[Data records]
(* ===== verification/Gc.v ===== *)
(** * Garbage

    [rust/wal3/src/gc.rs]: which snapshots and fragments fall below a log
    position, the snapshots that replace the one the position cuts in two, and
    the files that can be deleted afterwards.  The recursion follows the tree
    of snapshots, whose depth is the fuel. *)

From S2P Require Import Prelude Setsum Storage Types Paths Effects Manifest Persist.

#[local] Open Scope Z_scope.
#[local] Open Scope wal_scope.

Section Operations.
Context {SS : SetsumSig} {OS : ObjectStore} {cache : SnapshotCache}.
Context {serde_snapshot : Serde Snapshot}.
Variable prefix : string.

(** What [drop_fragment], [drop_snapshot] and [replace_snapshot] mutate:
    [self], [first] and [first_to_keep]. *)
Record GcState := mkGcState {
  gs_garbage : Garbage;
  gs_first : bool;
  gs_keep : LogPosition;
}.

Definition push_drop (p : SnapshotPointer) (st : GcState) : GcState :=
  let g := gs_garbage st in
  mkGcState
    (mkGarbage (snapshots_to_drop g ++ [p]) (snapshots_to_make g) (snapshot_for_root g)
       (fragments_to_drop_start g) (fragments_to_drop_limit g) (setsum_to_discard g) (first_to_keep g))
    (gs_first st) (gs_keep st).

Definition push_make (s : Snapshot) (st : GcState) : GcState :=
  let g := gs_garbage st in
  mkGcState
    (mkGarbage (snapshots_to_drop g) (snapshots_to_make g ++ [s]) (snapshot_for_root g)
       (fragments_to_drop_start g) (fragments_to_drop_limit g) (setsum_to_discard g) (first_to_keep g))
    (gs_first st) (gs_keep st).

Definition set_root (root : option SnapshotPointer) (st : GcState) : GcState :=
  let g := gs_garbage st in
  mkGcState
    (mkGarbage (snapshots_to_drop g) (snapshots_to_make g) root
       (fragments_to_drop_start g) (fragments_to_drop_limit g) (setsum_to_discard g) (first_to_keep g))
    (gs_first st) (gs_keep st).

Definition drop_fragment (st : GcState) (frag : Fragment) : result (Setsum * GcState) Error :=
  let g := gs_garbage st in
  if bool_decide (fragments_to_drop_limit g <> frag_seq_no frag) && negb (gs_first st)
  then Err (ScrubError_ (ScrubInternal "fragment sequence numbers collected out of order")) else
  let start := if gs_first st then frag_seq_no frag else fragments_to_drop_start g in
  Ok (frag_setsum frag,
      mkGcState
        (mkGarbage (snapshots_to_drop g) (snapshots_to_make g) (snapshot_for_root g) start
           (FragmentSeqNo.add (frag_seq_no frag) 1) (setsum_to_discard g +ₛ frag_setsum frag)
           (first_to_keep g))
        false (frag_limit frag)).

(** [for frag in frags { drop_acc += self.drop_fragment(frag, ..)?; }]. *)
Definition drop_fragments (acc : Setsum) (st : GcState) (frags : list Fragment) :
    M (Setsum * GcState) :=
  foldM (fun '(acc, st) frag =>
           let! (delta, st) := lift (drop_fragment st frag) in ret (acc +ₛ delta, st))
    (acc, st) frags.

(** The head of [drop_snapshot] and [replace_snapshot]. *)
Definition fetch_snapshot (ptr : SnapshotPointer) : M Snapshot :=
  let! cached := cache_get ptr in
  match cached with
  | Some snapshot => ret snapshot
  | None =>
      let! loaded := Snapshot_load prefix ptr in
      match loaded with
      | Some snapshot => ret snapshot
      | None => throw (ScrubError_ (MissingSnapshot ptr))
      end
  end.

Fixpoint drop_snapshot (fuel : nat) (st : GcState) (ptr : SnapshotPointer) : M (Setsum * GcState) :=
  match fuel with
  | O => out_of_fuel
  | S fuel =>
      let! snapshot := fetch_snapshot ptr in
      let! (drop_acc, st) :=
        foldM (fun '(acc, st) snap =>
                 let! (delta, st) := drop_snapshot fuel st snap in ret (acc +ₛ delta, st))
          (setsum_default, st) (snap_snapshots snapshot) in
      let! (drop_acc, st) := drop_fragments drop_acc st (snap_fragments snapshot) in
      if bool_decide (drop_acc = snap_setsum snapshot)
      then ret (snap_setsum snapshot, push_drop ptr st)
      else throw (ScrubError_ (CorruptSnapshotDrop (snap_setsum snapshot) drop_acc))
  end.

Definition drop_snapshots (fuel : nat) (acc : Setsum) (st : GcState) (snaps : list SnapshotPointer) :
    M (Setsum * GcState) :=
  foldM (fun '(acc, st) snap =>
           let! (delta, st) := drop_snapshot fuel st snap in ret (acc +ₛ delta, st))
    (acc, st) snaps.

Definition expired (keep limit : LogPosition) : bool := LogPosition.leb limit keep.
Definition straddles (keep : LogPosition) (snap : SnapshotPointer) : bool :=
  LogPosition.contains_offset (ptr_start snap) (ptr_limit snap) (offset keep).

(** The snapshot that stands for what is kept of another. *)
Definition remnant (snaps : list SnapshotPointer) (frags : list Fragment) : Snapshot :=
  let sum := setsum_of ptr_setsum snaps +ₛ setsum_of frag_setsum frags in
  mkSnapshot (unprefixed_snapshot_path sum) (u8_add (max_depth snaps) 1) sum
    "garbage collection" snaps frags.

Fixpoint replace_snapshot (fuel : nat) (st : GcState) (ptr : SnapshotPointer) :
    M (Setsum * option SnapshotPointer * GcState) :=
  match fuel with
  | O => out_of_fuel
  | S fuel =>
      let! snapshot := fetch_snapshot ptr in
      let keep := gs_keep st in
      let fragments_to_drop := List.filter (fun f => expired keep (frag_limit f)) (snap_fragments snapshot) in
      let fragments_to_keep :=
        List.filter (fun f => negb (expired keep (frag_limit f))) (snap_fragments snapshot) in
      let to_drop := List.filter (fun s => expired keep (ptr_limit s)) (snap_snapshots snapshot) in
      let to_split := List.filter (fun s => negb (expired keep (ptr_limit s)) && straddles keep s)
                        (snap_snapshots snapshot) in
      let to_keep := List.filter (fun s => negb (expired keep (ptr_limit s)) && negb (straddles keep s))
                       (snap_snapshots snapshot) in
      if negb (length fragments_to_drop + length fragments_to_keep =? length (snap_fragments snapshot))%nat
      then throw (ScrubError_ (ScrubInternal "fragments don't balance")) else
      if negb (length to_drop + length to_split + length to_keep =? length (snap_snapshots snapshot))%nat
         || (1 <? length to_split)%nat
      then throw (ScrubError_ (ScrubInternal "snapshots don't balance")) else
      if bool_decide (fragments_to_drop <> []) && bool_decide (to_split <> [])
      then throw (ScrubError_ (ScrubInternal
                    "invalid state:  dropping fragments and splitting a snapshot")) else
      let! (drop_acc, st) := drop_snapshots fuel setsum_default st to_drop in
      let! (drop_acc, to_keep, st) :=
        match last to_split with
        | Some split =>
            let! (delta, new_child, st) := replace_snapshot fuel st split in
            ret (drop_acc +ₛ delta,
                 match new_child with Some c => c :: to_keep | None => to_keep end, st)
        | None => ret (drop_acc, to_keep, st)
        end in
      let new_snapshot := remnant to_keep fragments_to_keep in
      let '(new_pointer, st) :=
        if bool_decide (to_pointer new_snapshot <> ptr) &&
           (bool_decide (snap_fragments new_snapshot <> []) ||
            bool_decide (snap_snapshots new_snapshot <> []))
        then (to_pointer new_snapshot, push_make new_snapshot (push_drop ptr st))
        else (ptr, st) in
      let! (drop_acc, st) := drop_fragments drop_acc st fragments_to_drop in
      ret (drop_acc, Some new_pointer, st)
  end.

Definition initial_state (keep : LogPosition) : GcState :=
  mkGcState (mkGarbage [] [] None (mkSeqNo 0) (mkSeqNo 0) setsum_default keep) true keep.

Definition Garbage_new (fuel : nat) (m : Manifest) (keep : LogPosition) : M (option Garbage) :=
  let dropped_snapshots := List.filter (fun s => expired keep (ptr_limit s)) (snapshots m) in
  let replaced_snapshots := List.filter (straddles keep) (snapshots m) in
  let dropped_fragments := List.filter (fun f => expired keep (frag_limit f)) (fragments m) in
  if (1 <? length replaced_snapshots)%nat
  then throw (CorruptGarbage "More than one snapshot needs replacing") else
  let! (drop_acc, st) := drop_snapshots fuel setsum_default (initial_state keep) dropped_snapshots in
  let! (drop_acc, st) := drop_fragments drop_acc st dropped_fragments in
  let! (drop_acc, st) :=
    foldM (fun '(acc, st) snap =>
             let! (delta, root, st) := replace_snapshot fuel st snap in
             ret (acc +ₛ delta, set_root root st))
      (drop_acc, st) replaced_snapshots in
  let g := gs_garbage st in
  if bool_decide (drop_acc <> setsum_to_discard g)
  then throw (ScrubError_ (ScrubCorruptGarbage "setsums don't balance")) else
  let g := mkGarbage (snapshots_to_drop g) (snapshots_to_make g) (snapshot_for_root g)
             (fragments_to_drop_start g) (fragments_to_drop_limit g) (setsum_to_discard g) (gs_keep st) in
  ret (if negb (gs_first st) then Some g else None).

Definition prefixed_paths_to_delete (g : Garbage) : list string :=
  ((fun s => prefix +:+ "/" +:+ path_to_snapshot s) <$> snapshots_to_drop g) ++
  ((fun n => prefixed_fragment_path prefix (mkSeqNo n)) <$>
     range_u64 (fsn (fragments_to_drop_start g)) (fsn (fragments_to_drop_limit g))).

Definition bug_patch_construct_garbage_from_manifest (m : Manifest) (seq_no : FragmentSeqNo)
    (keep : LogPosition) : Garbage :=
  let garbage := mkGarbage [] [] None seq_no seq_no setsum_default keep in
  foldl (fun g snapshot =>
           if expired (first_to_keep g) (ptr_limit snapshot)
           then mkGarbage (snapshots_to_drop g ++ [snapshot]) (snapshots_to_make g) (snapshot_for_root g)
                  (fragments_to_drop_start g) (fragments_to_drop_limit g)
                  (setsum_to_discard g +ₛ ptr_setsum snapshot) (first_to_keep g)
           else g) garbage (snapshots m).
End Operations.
* * *
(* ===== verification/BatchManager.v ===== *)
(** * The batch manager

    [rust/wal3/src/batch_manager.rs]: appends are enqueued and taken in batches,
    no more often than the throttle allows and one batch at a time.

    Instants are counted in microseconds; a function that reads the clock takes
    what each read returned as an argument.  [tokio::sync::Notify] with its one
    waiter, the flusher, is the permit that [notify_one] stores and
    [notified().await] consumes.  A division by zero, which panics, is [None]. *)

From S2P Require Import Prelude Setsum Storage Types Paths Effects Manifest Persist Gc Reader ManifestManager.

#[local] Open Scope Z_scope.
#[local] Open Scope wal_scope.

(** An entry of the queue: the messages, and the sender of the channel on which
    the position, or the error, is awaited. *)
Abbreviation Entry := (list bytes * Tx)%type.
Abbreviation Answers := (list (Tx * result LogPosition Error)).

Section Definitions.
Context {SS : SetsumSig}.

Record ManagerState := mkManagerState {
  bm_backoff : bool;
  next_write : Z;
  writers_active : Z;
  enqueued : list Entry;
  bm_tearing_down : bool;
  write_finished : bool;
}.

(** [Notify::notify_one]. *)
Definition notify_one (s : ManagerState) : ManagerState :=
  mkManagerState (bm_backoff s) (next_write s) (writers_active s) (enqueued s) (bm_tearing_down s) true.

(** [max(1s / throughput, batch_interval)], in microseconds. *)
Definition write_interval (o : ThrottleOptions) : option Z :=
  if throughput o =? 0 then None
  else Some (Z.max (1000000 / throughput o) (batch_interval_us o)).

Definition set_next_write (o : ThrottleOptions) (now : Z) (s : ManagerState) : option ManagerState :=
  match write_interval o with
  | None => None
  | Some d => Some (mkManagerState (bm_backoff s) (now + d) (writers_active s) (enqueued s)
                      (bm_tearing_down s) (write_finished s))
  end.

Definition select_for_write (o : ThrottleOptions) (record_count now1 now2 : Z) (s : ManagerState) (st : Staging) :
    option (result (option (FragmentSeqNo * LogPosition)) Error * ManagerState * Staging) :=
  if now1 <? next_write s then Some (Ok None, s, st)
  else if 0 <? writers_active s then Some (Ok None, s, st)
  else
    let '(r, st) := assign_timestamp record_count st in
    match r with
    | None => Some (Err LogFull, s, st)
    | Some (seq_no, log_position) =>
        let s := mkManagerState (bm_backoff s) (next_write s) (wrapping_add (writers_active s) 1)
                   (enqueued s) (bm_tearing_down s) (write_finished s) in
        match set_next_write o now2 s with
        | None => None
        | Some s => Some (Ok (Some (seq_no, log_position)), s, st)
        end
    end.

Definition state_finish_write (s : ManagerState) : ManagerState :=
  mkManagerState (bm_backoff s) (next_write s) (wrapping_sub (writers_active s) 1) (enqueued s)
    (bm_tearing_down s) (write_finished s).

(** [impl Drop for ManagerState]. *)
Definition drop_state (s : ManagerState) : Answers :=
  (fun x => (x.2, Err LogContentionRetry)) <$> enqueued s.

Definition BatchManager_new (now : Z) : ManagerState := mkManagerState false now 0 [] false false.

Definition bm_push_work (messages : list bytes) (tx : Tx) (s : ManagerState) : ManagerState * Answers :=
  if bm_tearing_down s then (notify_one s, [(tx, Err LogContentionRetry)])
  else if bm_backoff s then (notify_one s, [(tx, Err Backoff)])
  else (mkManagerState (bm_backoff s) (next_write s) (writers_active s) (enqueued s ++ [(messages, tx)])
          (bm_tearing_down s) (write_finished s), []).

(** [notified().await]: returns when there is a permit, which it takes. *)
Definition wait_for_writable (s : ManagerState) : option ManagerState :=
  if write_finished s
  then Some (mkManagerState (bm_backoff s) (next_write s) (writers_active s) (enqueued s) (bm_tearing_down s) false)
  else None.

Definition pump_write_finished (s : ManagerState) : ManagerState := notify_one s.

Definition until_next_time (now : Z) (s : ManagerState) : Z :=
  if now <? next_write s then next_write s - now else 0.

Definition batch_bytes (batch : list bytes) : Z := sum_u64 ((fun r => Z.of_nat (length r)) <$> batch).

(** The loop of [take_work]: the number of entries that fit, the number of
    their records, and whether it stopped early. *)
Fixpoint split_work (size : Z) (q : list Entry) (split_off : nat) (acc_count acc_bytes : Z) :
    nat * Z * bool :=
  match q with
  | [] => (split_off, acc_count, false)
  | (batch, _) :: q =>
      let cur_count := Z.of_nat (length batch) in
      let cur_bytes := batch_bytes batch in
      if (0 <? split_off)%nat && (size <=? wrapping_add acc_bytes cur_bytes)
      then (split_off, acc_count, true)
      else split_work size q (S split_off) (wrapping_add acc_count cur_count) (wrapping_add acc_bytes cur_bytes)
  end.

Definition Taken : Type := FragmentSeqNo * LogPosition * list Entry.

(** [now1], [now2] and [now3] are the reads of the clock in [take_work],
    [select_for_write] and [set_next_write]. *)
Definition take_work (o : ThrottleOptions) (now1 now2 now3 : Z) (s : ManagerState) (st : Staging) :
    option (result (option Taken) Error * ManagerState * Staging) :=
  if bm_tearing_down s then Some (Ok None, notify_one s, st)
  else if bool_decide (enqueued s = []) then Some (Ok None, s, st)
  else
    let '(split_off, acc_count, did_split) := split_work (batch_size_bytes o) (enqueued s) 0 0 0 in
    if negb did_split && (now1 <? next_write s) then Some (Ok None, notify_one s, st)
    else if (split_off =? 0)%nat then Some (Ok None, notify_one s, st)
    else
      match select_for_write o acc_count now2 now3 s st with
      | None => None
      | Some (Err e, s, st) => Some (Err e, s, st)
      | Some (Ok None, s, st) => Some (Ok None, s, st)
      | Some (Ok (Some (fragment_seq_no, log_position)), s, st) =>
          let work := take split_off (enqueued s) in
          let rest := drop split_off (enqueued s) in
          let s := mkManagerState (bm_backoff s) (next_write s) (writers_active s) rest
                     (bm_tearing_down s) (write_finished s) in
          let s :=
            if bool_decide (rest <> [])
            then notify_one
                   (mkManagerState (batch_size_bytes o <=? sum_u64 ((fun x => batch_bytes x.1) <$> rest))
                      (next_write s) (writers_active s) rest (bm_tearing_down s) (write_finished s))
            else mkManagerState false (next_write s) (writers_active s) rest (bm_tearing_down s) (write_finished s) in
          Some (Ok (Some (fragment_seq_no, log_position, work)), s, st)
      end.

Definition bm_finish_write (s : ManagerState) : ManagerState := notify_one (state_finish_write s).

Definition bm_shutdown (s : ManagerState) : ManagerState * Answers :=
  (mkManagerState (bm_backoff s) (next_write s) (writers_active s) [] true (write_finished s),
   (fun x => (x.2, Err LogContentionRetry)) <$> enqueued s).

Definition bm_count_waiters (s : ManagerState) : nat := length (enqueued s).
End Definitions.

[WORK REQUEST] Your reply is to repeat, unchanged, the lines above running from the one with "(** [notified().await]: returns" up to and including the one with "[select_for_write] and [set_next_write].".

[RESULT OF THE EXERCISE]
(** [notified().await]: returns when there is a permit, which it takes. *)
Definition wait_for_writable (s : ManagerState) : option ManagerState :=
  if write_finished s
  then Some (mkManagerState (bm_backoff s) (next_write s) (writers_active s) (enqueued s) (bm_tearing_down s) false)
  else None.

Definition pump_write_finished (s : ManagerState) : ManagerState := notify_one s.

Definition until_next_time (now : Z) (s : ManagerState) : Z :=
  if now <? next_write s then next_write s - now else 0.

Definition batch_bytes (batch : list bytes) : Z := sum_u64 ((fun r => Z.of_nat (length r)) <$> batch).

(** The loop of [take_work]: the number of entries that fit, the number of
    their records, and whether it stopped early. *)
Fixpoint split_work (size : Z) (q : list Entry) (split_off : nat) (acc_count acc_bytes : Z) :
    nat * Z * bool :=
  match q with
  | [] => (split_off, acc_count, false)
  | (batch, _) :: q =>
      let cur_count := Z.of_nat (length batch) in
      let cur_bytes := batch_bytes batch in
      if (0 <? split_off)%nat && (size <=? wrapping_add acc_bytes cur_bytes)
      then (split_off, acc_count, true)
      else split_work size q (S split_off) (wrapping_add acc_count cur_count) (wrapping_add acc_bytes cur_bytes)
  end.

Definition Taken : Type := FragmentSeqNo * LogPosition * list Entry.

(** [now1], [now2] and [now3] are the reads of the clock in [take_work],
    [select_for_write] and [set_next_write]. *)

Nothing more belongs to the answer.